*YOUR INSTRUCTIONS*. Set down exactly, from the records below, the line with "img_ok img1 →" through the line with "set (oth := owned", and nothing else.

Collected data entries
== Segment start ==

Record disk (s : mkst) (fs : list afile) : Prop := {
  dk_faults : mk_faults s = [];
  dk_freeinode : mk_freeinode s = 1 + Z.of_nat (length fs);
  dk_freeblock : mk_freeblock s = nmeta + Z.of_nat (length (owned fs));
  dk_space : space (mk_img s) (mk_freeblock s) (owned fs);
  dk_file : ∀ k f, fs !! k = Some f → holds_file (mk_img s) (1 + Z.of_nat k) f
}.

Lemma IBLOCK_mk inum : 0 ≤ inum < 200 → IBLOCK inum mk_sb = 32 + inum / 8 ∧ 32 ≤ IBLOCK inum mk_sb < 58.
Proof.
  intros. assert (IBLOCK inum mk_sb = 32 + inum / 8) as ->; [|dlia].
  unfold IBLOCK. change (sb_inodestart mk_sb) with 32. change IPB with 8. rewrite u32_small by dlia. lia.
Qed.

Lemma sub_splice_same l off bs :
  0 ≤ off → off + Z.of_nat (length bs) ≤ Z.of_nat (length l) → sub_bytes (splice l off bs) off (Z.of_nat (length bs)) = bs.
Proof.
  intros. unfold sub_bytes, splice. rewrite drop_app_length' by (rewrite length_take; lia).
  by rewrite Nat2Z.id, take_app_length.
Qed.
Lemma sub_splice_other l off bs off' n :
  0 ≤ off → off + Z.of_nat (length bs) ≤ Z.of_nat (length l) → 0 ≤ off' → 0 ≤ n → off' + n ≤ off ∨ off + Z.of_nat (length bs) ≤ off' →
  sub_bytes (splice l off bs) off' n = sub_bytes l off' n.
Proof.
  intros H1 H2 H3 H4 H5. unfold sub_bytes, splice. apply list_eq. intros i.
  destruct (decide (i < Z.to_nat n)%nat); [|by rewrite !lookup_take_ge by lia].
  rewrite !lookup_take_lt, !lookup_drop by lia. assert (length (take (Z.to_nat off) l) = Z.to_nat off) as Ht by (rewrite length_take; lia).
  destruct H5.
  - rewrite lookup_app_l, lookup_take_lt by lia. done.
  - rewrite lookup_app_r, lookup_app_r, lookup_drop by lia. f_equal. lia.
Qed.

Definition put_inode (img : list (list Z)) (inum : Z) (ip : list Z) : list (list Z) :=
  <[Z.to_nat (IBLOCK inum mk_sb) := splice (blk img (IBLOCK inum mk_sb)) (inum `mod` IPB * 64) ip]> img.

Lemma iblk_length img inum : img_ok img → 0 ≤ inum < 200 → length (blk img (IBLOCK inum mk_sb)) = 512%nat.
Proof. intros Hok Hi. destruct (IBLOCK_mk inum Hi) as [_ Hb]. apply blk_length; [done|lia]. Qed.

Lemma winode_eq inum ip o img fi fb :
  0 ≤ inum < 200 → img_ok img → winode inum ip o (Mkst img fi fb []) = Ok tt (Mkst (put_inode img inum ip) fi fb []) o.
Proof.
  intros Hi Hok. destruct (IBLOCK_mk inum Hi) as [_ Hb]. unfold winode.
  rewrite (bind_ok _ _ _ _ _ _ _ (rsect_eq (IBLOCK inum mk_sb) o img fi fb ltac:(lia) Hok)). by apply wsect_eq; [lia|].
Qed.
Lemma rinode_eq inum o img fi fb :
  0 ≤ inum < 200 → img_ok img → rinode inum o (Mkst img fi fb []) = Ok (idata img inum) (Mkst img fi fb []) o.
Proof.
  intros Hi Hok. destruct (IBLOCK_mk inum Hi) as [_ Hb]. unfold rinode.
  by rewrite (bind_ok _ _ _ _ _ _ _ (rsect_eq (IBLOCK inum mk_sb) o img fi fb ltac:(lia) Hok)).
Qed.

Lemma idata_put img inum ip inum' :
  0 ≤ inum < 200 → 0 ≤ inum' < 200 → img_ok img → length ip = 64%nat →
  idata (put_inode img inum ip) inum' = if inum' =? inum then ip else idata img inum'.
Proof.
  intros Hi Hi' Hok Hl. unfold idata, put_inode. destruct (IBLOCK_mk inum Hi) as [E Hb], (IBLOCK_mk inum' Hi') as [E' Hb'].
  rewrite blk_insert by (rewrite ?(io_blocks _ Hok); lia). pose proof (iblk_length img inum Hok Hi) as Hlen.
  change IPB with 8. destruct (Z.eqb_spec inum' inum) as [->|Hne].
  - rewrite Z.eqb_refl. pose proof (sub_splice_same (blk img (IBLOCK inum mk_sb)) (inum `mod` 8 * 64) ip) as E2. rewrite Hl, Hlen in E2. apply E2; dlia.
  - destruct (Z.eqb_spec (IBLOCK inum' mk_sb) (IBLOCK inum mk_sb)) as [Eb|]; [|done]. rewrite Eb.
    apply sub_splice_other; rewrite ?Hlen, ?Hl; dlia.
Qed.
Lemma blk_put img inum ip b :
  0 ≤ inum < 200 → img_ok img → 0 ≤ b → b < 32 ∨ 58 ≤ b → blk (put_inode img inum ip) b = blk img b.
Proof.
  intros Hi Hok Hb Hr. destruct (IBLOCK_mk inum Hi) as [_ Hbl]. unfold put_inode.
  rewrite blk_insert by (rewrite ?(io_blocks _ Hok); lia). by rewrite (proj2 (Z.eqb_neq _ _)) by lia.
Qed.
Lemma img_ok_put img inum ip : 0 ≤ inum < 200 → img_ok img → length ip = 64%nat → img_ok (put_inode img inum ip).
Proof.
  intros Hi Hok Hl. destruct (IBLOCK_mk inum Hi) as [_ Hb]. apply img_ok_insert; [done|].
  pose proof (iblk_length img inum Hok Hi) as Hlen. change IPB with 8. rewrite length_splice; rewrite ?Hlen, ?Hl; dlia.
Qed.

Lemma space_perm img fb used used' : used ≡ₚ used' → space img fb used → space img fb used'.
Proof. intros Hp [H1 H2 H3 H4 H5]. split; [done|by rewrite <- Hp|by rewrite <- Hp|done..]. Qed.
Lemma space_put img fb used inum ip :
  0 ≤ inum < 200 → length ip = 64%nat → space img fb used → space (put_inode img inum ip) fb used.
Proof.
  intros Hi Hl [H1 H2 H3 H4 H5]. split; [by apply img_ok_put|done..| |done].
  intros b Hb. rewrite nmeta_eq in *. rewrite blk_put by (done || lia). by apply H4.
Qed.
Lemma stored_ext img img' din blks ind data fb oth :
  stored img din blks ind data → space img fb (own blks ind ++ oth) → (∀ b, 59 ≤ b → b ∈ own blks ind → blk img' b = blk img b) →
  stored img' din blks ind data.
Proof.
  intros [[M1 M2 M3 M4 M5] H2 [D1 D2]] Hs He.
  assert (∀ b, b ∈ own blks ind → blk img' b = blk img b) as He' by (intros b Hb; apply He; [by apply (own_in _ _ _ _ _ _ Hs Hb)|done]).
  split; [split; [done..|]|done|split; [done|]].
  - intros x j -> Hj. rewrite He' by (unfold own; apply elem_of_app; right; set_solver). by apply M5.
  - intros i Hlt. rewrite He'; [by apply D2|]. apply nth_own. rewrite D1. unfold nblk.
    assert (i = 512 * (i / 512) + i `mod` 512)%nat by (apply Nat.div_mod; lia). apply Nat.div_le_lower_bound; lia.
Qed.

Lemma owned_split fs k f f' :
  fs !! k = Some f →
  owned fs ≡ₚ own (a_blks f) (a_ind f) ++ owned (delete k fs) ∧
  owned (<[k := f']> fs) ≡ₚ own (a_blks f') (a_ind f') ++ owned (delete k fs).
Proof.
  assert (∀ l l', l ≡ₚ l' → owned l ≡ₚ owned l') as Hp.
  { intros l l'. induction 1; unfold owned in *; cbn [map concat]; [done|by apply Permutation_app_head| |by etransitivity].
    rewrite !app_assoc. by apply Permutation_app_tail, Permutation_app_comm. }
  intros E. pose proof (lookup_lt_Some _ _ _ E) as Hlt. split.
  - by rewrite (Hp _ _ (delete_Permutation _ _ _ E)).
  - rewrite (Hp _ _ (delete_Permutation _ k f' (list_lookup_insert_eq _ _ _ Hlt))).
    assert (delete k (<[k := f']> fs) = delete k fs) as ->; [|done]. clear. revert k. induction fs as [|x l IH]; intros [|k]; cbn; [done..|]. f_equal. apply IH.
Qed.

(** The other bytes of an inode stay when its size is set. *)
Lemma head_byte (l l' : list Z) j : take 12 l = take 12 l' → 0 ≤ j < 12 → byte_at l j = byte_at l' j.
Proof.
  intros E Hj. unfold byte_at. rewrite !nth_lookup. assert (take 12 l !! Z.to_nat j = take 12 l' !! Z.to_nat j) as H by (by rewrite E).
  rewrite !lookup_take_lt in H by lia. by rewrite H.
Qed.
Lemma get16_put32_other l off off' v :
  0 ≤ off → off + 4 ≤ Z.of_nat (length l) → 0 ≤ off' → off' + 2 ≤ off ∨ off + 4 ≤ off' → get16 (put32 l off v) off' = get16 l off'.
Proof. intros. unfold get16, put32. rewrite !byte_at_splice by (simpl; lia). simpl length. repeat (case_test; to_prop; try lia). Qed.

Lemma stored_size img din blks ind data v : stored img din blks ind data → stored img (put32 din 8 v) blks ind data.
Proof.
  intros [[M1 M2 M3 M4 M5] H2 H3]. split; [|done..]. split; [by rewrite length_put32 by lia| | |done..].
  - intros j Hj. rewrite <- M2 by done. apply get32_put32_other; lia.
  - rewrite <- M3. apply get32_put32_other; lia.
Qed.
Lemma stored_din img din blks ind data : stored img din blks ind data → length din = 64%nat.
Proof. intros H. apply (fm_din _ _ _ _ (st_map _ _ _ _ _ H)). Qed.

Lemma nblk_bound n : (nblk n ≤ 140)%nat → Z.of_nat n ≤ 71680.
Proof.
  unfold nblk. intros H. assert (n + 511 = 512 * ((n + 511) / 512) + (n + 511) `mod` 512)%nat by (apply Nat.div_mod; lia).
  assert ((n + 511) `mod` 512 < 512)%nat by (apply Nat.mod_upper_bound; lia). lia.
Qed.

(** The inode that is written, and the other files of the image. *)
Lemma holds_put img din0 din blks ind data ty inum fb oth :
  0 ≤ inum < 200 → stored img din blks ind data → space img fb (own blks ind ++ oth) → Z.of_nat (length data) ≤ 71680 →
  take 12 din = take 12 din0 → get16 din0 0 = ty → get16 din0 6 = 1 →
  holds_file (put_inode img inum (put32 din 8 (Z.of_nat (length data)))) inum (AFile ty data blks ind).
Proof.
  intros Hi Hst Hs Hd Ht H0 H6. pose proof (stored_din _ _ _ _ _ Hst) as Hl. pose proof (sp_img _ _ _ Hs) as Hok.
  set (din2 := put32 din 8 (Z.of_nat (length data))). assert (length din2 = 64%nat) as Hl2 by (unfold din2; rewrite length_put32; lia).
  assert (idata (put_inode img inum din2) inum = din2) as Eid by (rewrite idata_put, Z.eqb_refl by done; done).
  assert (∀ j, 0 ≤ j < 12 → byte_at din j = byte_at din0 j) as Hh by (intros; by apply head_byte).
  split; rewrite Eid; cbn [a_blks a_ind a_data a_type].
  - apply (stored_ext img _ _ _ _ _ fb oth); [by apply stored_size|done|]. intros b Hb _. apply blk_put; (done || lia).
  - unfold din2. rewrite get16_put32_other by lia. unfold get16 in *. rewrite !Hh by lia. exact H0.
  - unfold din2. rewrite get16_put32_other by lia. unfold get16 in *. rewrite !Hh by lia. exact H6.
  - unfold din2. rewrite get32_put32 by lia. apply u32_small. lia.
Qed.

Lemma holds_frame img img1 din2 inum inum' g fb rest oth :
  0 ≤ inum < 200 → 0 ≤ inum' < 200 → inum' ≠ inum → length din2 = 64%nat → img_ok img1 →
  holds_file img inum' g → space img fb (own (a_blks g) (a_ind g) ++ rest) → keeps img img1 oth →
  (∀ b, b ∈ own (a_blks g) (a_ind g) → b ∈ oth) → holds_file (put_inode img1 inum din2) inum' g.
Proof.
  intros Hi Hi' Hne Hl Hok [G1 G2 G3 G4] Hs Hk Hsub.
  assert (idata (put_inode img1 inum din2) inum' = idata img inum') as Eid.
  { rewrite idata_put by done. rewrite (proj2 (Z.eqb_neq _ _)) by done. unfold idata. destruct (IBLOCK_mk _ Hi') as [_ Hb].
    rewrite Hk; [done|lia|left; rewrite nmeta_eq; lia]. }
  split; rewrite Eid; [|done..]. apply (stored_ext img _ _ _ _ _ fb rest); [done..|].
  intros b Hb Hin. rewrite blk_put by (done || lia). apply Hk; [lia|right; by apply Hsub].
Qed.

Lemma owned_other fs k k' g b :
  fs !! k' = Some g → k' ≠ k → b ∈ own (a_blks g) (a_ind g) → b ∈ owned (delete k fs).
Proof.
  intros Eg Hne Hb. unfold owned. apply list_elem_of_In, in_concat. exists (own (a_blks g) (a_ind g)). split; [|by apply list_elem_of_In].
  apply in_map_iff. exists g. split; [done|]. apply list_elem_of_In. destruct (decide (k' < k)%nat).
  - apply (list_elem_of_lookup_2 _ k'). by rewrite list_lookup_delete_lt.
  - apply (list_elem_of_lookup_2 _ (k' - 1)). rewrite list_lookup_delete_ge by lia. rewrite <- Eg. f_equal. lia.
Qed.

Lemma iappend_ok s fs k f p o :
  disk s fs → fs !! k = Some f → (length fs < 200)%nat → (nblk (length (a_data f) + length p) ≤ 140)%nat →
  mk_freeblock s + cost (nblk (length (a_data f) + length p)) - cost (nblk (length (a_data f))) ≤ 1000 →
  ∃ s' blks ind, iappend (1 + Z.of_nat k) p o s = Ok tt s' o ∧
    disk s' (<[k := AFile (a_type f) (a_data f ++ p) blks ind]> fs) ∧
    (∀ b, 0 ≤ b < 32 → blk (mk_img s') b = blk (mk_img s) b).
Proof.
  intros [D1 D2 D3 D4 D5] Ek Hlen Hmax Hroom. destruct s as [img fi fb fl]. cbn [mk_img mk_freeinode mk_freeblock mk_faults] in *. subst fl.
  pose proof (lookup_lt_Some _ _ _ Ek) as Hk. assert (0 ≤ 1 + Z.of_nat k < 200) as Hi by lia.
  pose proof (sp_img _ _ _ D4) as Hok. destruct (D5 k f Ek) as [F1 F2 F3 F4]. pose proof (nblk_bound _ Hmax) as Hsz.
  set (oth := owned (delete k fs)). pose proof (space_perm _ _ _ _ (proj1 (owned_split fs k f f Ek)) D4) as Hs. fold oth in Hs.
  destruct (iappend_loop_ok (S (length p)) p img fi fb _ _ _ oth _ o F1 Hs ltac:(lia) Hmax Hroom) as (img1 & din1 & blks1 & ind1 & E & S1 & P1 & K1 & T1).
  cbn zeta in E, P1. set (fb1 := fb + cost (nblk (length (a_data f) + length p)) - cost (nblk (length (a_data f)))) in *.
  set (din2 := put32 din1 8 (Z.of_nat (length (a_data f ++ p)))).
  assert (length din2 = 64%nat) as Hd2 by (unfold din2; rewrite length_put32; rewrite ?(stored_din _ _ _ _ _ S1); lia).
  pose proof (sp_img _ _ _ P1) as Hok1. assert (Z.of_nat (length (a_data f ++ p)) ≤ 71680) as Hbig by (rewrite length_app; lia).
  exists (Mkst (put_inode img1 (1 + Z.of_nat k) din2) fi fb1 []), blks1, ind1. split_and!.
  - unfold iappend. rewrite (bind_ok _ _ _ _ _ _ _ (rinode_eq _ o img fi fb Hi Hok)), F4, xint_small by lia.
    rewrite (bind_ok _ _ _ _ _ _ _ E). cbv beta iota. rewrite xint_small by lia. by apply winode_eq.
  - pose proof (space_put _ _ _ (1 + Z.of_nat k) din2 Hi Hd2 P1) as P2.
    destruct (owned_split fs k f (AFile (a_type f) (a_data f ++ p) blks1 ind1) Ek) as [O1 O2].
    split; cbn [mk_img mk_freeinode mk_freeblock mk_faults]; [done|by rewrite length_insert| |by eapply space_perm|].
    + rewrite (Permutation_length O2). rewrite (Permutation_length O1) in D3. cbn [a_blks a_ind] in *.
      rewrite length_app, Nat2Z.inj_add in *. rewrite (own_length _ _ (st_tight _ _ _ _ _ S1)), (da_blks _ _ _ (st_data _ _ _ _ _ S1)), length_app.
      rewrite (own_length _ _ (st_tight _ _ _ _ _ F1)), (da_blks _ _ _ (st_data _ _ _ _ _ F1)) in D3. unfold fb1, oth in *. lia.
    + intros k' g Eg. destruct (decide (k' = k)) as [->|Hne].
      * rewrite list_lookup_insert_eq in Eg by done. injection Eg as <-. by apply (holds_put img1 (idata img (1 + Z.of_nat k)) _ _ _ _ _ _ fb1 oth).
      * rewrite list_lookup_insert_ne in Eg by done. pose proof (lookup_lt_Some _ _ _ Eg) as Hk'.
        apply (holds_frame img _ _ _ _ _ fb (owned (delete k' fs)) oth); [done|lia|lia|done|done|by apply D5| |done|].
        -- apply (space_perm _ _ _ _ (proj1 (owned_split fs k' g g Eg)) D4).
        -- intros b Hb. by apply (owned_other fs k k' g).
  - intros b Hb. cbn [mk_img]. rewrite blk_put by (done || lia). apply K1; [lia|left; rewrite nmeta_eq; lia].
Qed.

== Segment end ==

*TASK RESPONSE*.
  0 ≤ inum < 200 → 0 ≤ inum' < 200 → inum' ≠ inum → length din2 = 64%nat → img_ok img1 →
  holds_file img inum' g → space img fb (own (a_blks g) (a_ind g) ++ rest) → keeps img img1 oth →
  (∀ b, b ∈ own (a_blks g) (a_ind g) → b ∈ oth) → holds_file (put_inode img1 inum din2) inum' g.
Proof.
  intros Hi Hi' Hne Hl Hok [G1 G2 G3 G4] Hs Hk Hsub.
  assert (idata (put_inode img1 inum din2) inum' = idata img inum') as Eid.
  { rewrite idata_put by done. rewrite (proj2 (Z.eqb_neq _ _)) by done. unfold idata. destruct (IBLOCK_mk _ Hi') as [_ Hb].
    rewrite Hk; [done|lia|left; rewrite nmeta_eq; lia]. }
  split; rewrite Eid; [|done..]. apply (stored_ext img _ _ _ _ _ fb rest); [done..|].
  intros b Hb Hin. rewrite blk_put by (done || lia). apply Hk; [lia|right; by apply Hsub].
Qed.

Lemma owned_other fs k k' g b :
  fs !! k' = Some g → k' ≠ k → b ∈ own (a_blks g) (a_ind g) → b ∈ owned (delete k fs).
Proof.
  intros Eg Hne Hb. unfold owned. apply list_elem_of_In, in_concat. exists (own (a_blks g) (a_ind g)). split; [|by apply list_elem_of_In].
  apply in_map_iff. exists g. split; [done|]. apply list_elem_of_In. destruct (decide (k' < k)%nat).
  - apply (list_elem_of_lookup_2 _ k'). by rewrite list_lookup_delete_lt.
  - apply (list_elem_of_lookup_2 _ (k' - 1)). rewrite list_lookup_delete_ge by lia. rewrite <- Eg. f_equal. lia.
Qed.

Lemma iappend_ok s fs k f p o :
  disk s fs → fs !! k = Some f → (length fs < 200)%nat → (nblk (length (a_data f) + length p) ≤ 140)%nat →
  mk_freeblock s + cost (nblk (length (a_data f) + length p)) - cost (nblk (length (a_data f))) ≤ 1000 →
  ∃ s' blks ind, iappend (1 + Z.of_nat k) p o s = Ok tt s' o ∧
    disk s' (<[k := AFile (a_type f) (a_data f ++ p) blks ind]> fs) ∧
    (∀ b, 0 ≤ b < 32 → blk (mk_img s') b = blk (mk_img s) b).
Proof.
  intros [D1 D2 D3 D4 D5] Ek Hlen Hmax Hroom. destruct s as [img fi fb fl]. cbn [mk_img mk_freeinode mk_freeblock mk_faults] in *. subst fl.
  pose proof (lookup_lt_Some _ _ _ Ek) as Hk. assert (0 ≤ 1 + Z.of_nat k < 200) as Hi by lia.
  pose proof (sp_img _ _ _ D4) as Hok. destruct (D5 k f Ek) as [F1 F2 F3 F4]. pose proof (nblk_bound _ Hmax) as Hsz.
  set (oth := owned (delete k fs)). pose proof (space_perm _ _ _ _ (proj1 (owned_split fs k f f Ek)) D4) as Hs. fold oth in Hs.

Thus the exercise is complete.